Exercise directions - Show all lines below holding the string "that".

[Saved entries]
━━━

(** * pulumi-ecs-example: the declared ECS topology and its configuration contracts

    A shallow embedding of [pulumi/index.ts].  The program is a sequence of
    resource declarations; every [const] of the source is a definition of the
    same name here, and the values a resource receives are the literals of the
    source.  Outputs that only exist after deployment (the random suffix, ids,
    ARNs) are symbolic: the suffix is a parameter constrained by the arguments
    the program passes to the generator, ids and ARNs are references to the
    resource that produces them.

    Behaviour that the program delegates to the library or to the platform
    (the boot commands the library writes before those of the program, the
    cloud-config document and the shell that runs them, the container health
    monitor, the service scheduler, the scaling engine) is modelled only as
    far as a contract needs it, each in a module of its own that says what
    is assumed. *)

From Stdlib Require Import ZArith QArith Qround Lqa Ascii String List Lia Bool.
From stdpp Require Import base strings gmap list.
Import ListNotations.

Open Scope Z_scope.

(** ** Outputs of other resources *)

(** [r.attr] for a resource declared under the logical name [r]. *)
Record Output := mkOutput { out_resource : string; out_attr : string }.

#[global] Instance Output_eq_dec : EqDecision Output.
Proof. solve_decision. Defined.

(** ** Characters and strings *)

Module Chars.

Definition code (c : ascii) : N := N_of_ascii c.

(** [c] lies in the inclusive range [lo-hi] of character codes. *)
Definition in_range (lo hi c : ascii) : bool :=
  (code lo <=? code c)%N && (code c <=? code hi)%N.

Fixpoint mem (c : ascii) (s : string) : bool :=
  match s with
  | EmptyString => false
  | String d s' => Ascii.eqb c d || mem c s'
  end.

Fixpoint all (p : ascii -> bool) (s : string) : bool :=
  match s with
  | EmptyString => true
  | String c s' => p c && all p s'
  end.

End Chars.

(** ** The random provider ([@pulumi/random]) *)

Module random.

(** The arguments of [RandomString]; a field the program leaves out has the
    provider's default, [true] for each of the four character sets. *)
Record RandomStringArgs := {
  length : nat;
  lower : bool;
  upper : bool;
  number : bool;
  special : bool;
}.

Definition lower_chars : string := "abcdefghijklmnopqrstuvwxyz".
Definition upper_chars : string := "ABCDEFGHIJKLMNOPQRSTUVWXYZ".
Definition number_chars : string := "0123456789".
Definition special_chars : string := "!@#$%&*()-_=+[]{}<>:?".

(** The characters a result is drawn from: the enabled sets together. *)
Definition charset (a : RandomStringArgs) : string :=
  (if lower a then lower_chars else "") +:+
  (if upper a then upper_chars else "") +:+
  (if number a then number_chars else "") +:+
  (if special a then special_chars else "").

(** [s] is a possible [result] of [RandomString] with arguments [a]. *)
Definition is_result (a : RandomStringArgs) (s : string) : bool :=
  (String.length s =? length a)%nat && Chars.all (fun c => Chars.mem c (charset a)) s.

End random.

(** ** Anchored patterns of fixed shape *)

Module Pattern.

(** One position of a pattern: a literal character or a class given by
    ranges, as in [[a-z0-9]]. *)
Inductive atom :=
| Lit (c : ascii)
| Class (ranges : list (ascii * ascii)).

(** A pattern is a sequence of atoms, each repeated a fixed number of times
    ([x{n}]); it is matched against the whole string. *)
Definition t := list (atom * nat).

Definition atom_matches (a : atom) (c : ascii) : bool :=
  match a with
  | Lit d => Ascii.eqb c d
  | Class rs => existsb (fun r => Chars.in_range (fst r) (snd r) c) rs
  end.

Definition expand (p : t) : list atom :=
  flat_map (fun an => repeat (fst an) (snd an)) p.

Fixpoint matches_atoms (l : list atom) (s : string) : bool :=
  match l, s with
  | [], EmptyString => true
  | a :: l', String c s' => atom_matches a c && matches_atoms l' s'
  | _, _ => false
  end.

Definition matches (p : t) (s : string) : bool := matches_atoms (expand p) s.

Fixpoint literal (s : string) : t :=
  match s with
  | EmptyString => []
  | String c s' => (Lit c, 1%nat) :: literal s'
  end.

End Pattern.

(** ** The program: identifier generation *)

Definition clusterName : string := "dev-cluster".
(* 2^(digits-1) <= p *)
Lemma digits2_lower p : 2 ^ (Zpos (digits2_pos p) - 1) <= Zpos p.
Proof.
  rewrite digits2_size.
  pose proof (Pos.size_le p) as H.
  assert (2 ^ Zpos (Pos.size p) <= 2 * Zpos p).
  { rewrite <- Pos2Z.inj_pow. change (2 * Zpos p) with (Zpos p~0). now apply Pos2Z.pos_le_pos. }
  replace (Zpos (Pos.size p)) with (1 + (Zpos (Pos.size p) - 1)) in H0 by lia.
  rewrite Z.pow_add_r in H0 by lia. lia.
Qed.

Lemma digits2_le_of_bound p k : 0 <= k -> Zpos p <= 2 ^ k -> Zpos (digits2_pos p) <= k + 1.
Proof.
  intros Hk Hp. pose proof (digits2_lower p) as Hl.
  destruct (Z_lt_le_dec k (Zpos (digits2_pos p) - 1)) as [Hlt|]; [|lia].
  exfalso.
  assert (2 ^ k < 2 ^ (Zpos (digits2_pos p) - 1)) by (apply Z.pow_lt_mono_r; lia).
  lia.
Qed.

Lemma shr_1_m r : 0 <= shr_m r -> shr_m (shr_1 r) = shr_m r / 2.
Proof.
  destruct r as [m rb sb]. cbn [shr_m]. intros Hm.
  destruct m as [|[p|p|]|p]; cbn [shr_1 shr_m]; try lia.
  - reflexivity.
  - apply Z.div_unique with (r := 1); lia.
  - apply Z.div_unique with (r := 0); lia.
  - reflexivity.
Qed.

Lemma iter_shr_1_m p : forall r, 0 <= shr_m r ->
  shr_m (SpecFloat.iter_pos shr_1 p r) = shr_m r / 2 ^ Zpos p.
Proof.
  induction p as [p IH|p IH|]; intros r Hr; cbn [SpecFloat.iter_pos].
  - assert (H1 : 0 <= shr_m (shr_1 r)) by (rewrite shr_1_m by lia; apply Z.div_pos; lia).
    assert (H2 : 0 <= shr_m (SpecFloat.iter_pos shr_1 p (shr_1 r))).
    { rewrite IH by lia. apply Z.div_pos; lia. }
    rewrite IH by lia. rewrite IH by lia. rewrite shr_1_m by lia.
    rewrite !Z.div_div by lia. f_equal.
    rewrite Pos2Z.inj_xI. rewrite <- !Z.pow_add_r by lia.
    replace (2 * Zpos p + 1) with (1 + Zpos p + Zpos p) by lia.
    rewrite !Z.pow_add_r by lia. rewrite Z.pow_1_r. lia.
  - assert (H2 : 0 <= shr_m (SpecFloat.iter_pos shr_1 p r)).
    { rewrite IH by lia. apply Z.div_pos; lia. }
    rewrite IH by lia. rewrite IH by lia.
    rewrite !Z.div_div by lia. f_equal.
    rewrite Pos2Z.inj_xO. rewrite <- !Z.pow_add_r by lia. f_equal. lia.
  - rewrite shr_1_m by lia. now rewrite Z.pow_1_r.
Qed.


Lemma shr_record_of_loc_m m l : shr_m (shr_record_of_loc m l) = m.
Proof. destruct l as [|[]]; reflexivity. Qed.

Lemma round_nearest_even_cases m l :
  round_nearest_even m l = m \/ round_nearest_even m l = m + 1.
Proof. destruct l as [|[]]; cbn; auto. destruct (Z.even m); auto. Qed.
Lemma later_showSnapshot snapshot v :
  later true false v (fst (_showSnapshotInPaintProfiler snapshot v)).
Proof.
  unfold _showSnapshotInPaintProfiler. unfold eff_bind at 1.
  assert (∀ w u, lazyPaintProfilerView u = Some w →
            later true false u
              (fst ((extern (PaintProfilerSetSnapshot w snapshot) ;;
                     do has <- gets (λ v, hasTab PaintProfiler (tabbedPane v));
                     (if negb has
                      then _appendTab PaintProfiler UIStrings.paintProfiler w (Some true)
                      else eff_ret tt) ;;
                     tabbedPane_selectTab PaintProfiler true) u))) as Hrest.
  { intros w u Hu. unfold eff_bind at 1, extern, modify. simpl.
    unfold eff_bind at 1, gets. simpl.
    destruct (hasTab PaintProfiler (tabbedPane u)) eqn:Hhas; simpl.
    - unfold eff_bind, eff_ret. simpl.
      eapply later_trans; [|apply (later_selectTab PaintProfiler true)]. later_chain.
    - unfold eff_bind. rewrite appendTab_eq. simpl.
      eapply later_trans; [|apply (later_selectTab PaintProfiler true)]. later_chain. }
  destruct (model v) as [m|] eqn:Hm.
  - rewrite (paintProfilerView_eq v m Hm).
    destruct (lazyPaintProfilerView v) as [w|] eqn:Hlazy.
    + by apply Hrest.
    + eapply later_trans; [|apply Hrest; reflexivity]. later_chain.
  - unfold _paintProfilerView, eff_bind at 1, gets at 1.
    destruct (lazyPaintProfilerView v) as [w|] eqn:Hlazy; simpl.
    + by apply Hrest.
    + unfold eff_bind, this_model. rewrite Hm. simpl. apply later_refl.
Qed.

Lemma later_closeBoth q p v :
  later q p v
    (with_tabbedPane (λ p, closePane tk LayerViewer (closePane tk PaintProfiler p)) v).
Proof.
  apply (later_trans q p v (with_tabbedPane (closePane tk PaintProfiler) v)).
  - by apply later_closePane.
  - by apply (later_closePane q p LayerViewer (with_tabbedPane (closePane tk PaintProfiler) v)).
Qed.

Lemma later_setModel m t v : later false true v (fst (setModel tk m t v)).
Proof.
  rewrite setModel_eq.
  assert (later false true v (rebound tk m t v)) as Hre.
  { unfold rebound. repeat case_match; simpl.
    all: repeat first
           [ apply later_refl
           | eapply later_trans;
             [|first [ apply later_lazyLayers_none; simpl; apply hasTab_closePane
                     | apply later_lazyPaint_none; simpl;
                       eapply hasTab_sublist;
                       [rewrite tabs_closePane; apply sublist_filter|apply hasTab_closePane]
                     | apply later_closeBoth
                     | later_step ]] ]. }
  pose proof (later_setSelection None (rebound tk m t v)) as Hsel.
  apply (later_weaken true true false true) in Hsel; [|done|done].
  destruct (setSelection tk None (rebound tk m t v)) as [v1 [[]|e]]; simpl in *.
  - eapply later_trans; [exact Hre|]. eapply later_trans; [exact Hsel|]. later_chain.
  - eapply later_trans; [exact Hre|exact Hsel].
Qed.

Lemma later_act a v :
  later (if a is DoSetModel _ _ then false else true)
        (if a is DoSelectTab _ then false else if a is DoShowSnapshot _ then false else true)
        v (fst (act tk a v)).
Proof.
  destruct a as [m t|sel| |w|id|snapshot]; simpl.
  - apply later_setModel.
  - apply later_setSelection.
  - apply later_settle.
  - unfold eff_bind, gets; simpl. destruct (model v) as [m|] eqn:Hm; simpl;
      [|apply later_refl].
    eapply later_trans; [apply (later_window _ _ w m v Hm)|]. apply later_onWindowChanged.
  - apply (later_selectTab id true).
  - apply later_showSnapshot.
Qed.

(** *** Series of actions *)
Lemma later_after actions : ∀ v, later false false v (after tk actions v).
Proof.
  induction actions as [|a actions IH]; intros v; simpl; [apply later_refl|].
  eapply later_trans; [|apply IH].
  eapply later_weaken; [| |apply later_act]; done.
Qed.

Lemma later_after_programmatic actions : ∀ v,
  Forall programmatic actions → later false true v (after tk actions v).
Proof.
  induction actions as [|a actions IH]; intros v Hall; simpl; [apply later_refl|].
  apply Forall_cons in Hall as [Ha Hall].
  eapply later_trans; [|by apply IH].
  eapply later_weaken; [| |apply later_act]; [done|].
  by destruct a.
Qed.

(** Extra X14. After any series of actions on a view whose tabs have
    distinct ids, the ids are still distinct, and every Summary or range-view
    tab that was open is still open. *)
Theorem no_tab_opened_twice_and_persistent_tabs_stay (actions : list Action) (v : View) :
  NoDup (tabIds (tabbedPane v)) →
  NoDup (tabIds (tabbedPane (after tk actions v)))
  ∧ ∀ t, t ∈ tabs (tabbedPane v) → persistent t = true →
         t ∈ tabs (tabbedPane (after tk actions v)).
Proof.
  intros Hnd. destruct (later_after actions v) as ((N & _ & P) & _). auto.
Qed.

(** Extra X15. If every open layer-viewer or paint-profiler tab shows the
    cached lazy view, this stays so after any series of actions. *)
Theorem open_lazy_tabs_show_cached_views (actions : list Action) (v : View) :
  coherent v → coherent (after tk actions v).
Proof. intros Hc. destruct (later_after actions v) as ((_ & C & _) & _). auto. Qed.

(** Extra X16. A series of actions none of which is a user gesture on the
    tab strip leaves the preferred tab as it was. *)
Theorem only_user_gestures_change_preferred_tab (actions : list Action) (v : View) :
  Forall programmatic actions →
  preferredTabId (after tk actions v) = preferredTabId v.
Proof.
  intros Hall. destruct (later_after_programmatic actions v Hall) as (_ & _ & P). auto.
Qed.

(** Calls that are no listener calls leave the listeners alone. *)
Lemma activeListeners_app j extra :
  (∀ c, c ∈ extra → ¬ isListenerCall c) →
  activeListeners (j ++ extra) = activeListeners j.
Proof.
  intros Hno. unfold activeListeners. rewrite fold_left_app.
  generalize (fold_left listenerStep j []). induction extra as [|c extra IH]; intros l; [done|].
  simpl. rewrite IH by (intros c' Hc'; apply Hno; by right).
  assert (¬ isListenerCall c) as Hc by (apply Hno; by left).
  by destruct c.
Qed.

Lemma bound_ids v v' : modelId <$> model v' = modelId <$> model v → bound v' = bound v.
Proof. unfold bound. destruct (model v), (model v'); simpl; congruence. Qed.

Lemma listening_quiet v v' :
  quiet v v' → activeListeners (journal v) = bound v →
  activeListeners (journal v') = bound v'.
Proof.
  intros (Hm & extra & Hj & Hno) Hl. by rewrite Hj, activeListeners_app, (bound_ids v v').
Qed.

Lemma activeListeners_snoc j c :
  activeListeners (j ++ [c]) = listenerStep (activeListeners j) c.
Proof. unfold activeListeners. by rewrite fold_left_app. Qed.

(** The first part of [setModel] moves the listener to the new model. *)
Lemma listening_rebound m t v :
  activeListeners (journal v) = bound v →
  activeListeners (journal (rebound tk m t v)) = bound (rebound tk m t v).
Proof.
  intros Hl. unfold rebound. simpl. rewrite !activeListeners_snoc. simpl.
  unfold bound in *. case_bool_decide as Hid; simpl.
  - rewrite Hl. by destruct (model v).
  - destruct (model v) as [c|], m as [n|]; simpl in *;
      rewrite ?activeListeners_snoc, ?Hl; simpl;
      rewrite ?bool_decide_eq_true_2 by done; done.
Qed.

Lemma listening_act a v :
  activeListeners (journal v) = bound v →
  activeListeners (journal (fst (act tk a v))) = bound (fst (act tk a v)).
Proof.
  intros Hl.
  destruct a as [m t|sel| |w|id|snapshot].
  - simpl. rewrite setModel_eq.
    pose proof (listening_rebound m t v Hl) as Hre.
    destruct (later_setSelection None (rebound tk m t v)) as (_ & Q & _).
    specialize (Q eq_refl).
    pose proof (listening_quiet _ _ Q Hre) as Hsel.
    destruct (setSelection tk None (rebound tk m t v)) as [v1 [[]|e]]; simpl in *; done.
  - eapply listening_quiet; [|exact Hl].
    destruct (later_act (DoSetSelection sel) v) as (_ & Q & _). by apply Q.
  - eapply listening_quiet; [|exact Hl].
    destruct (later_act DoSettle v) as (_ & Q & _). by apply Q.
  - eapply listening_quiet; [|exact Hl].
    destruct (later_act (DoWindowChanged w) v) as (_ & Q & _). by apply Q.
  - eapply listening_quiet; [|exact Hl].
    destruct (later_act (DoSelectTab id) v) as (_ & Q & _). by apply Q.
  - eapply listening_quiet; [|exact Hl].
    destruct (later_act (DoShowSnapshot snapshot) v) as (_ & Q & _). by apply Q.
Qed.

(** Extra X13. If the listeners the view has added and not removed are
    those of the bound model, one listener or none, this stays so after any
    series of actions, also when some of them throw. *)
Theorem view_listens_to_bound_model_only (actions : list Action) (v : View) :
  activeListeners (journal v) = bound v →
  activeListeners (journal (after tk actions v)) = bound (after tk actions v).
Proof.
  revert v. induction actions as [|a actions IH]; intros v Hl; simpl; [done|].
  apply IH. by apply listening_act.
Qed.

(** With a model bound, [setSelection] returns normally; what it stores and
    what it queues. *)
Lemma setSelection_bound_fields v m sel :
  model v = Some m →
  ∃ v',
    setSelection tk sel v = (v', Normal tt)
    ∧ model v' = Some m
    ∧ track v' = track v
    ∧ selection v' = sel
    ∧ pending v' = pending v ++ queued m sel
    ∧ paintProfilerModels v' = paintProfilerModels v.
Proof.
  intros Hm. destruct sel as [[event|frame|request|startTime endTime]|].
  - unfold setSelection, eff_bind, extern, modify, this_model; simpl. rewrite Hm.
    rewrite updateContents_eq. simpl. rewrite Hm.
    destruct (rangeDetailViews_get _); eexists; (split; [reflexivity|]); done.
  - destruct (layerTree frame) as [tree|] eqn:Htree.
    + rewrite (setSelection_frame_eq tk v m frame tree Hm Htree), updateContents_eq.
      assert (model (frameShown tk m frame tree v) = Some m) as ->.
      { unfold frameShown. by destruct (lazyLayersView v). }
      destruct (rangeDetailViews_get _); eexists; (split; [reflexivity|]);
        unfold frameShown; destruct (lazyLayersView v); simpl; by rewrite app_nil_r.
    + unfold setSelection, eff_bind at 1 2 3, extern, modify; simpl.
      unfold eff_bind at 1, this_model; simpl. rewrite Hm.
      unfold eff_bind at 1. rewrite setContent_eq, Htree. simpl.
      rewrite updateContents_eq. simpl. rewrite Hm.
      destruct (rangeDetailViews_get _); eexists; (split; [reflexivity|]);
        simpl; by rewrite app_nil_r.
  - unfold setSelection, eff_bind, extern, modify, this_model; simpl. rewrite Hm.
    rewrite updateContents_eq. simpl. rewrite Hm.
    destruct (rangeDetailViews_get _); eexists; (split; [reflexivity|]); done.
  - unfold setSelection, _updateSelectedRangeStats, eff_bind, extern, modify, gets; simpl.
    rewrite Hm. destruct (track v) eqn:Ht; simpl.
    + rewrite setContent_eq. simpl. rewrite updateContents_eq. simpl. rewrite Hm.
      destruct (rangeDetailViews_get _); eexists; (split; [reflexivity|]);
        simpl; by rewrite app_nil_r.
    + rewrite updateContents_eq. simpl. rewrite Hm.
      destruct (rangeDetailViews_get _); eexists; (split; [reflexivity|]);
        simpl; by rewrite app_nil_r.
  - rewrite (setSelection_null_eq tk v m Hm), updateContents_eq.
    destruct (track v) eqn:Ht; simpl; rewrite Hm;
      destruct (rangeDetailViews_get _); eexists; (split; [reflexivity|]);
      simpl; by rewrite ?app_nil_r.
Qed.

━━━

Solution to this exercise -
    source.  Outputs that only exist after deployment (the random suffix, ids,
    resource that produces them.
    Behaviour that the program delegates to the library or to the platform
    cloud-config document and the shell that runs them, the container health
    far as a contract needs it, each in a module of its own that says what
    tab that was open is still open. *)
(** Calls that are no listener calls leave the listeners alone. *)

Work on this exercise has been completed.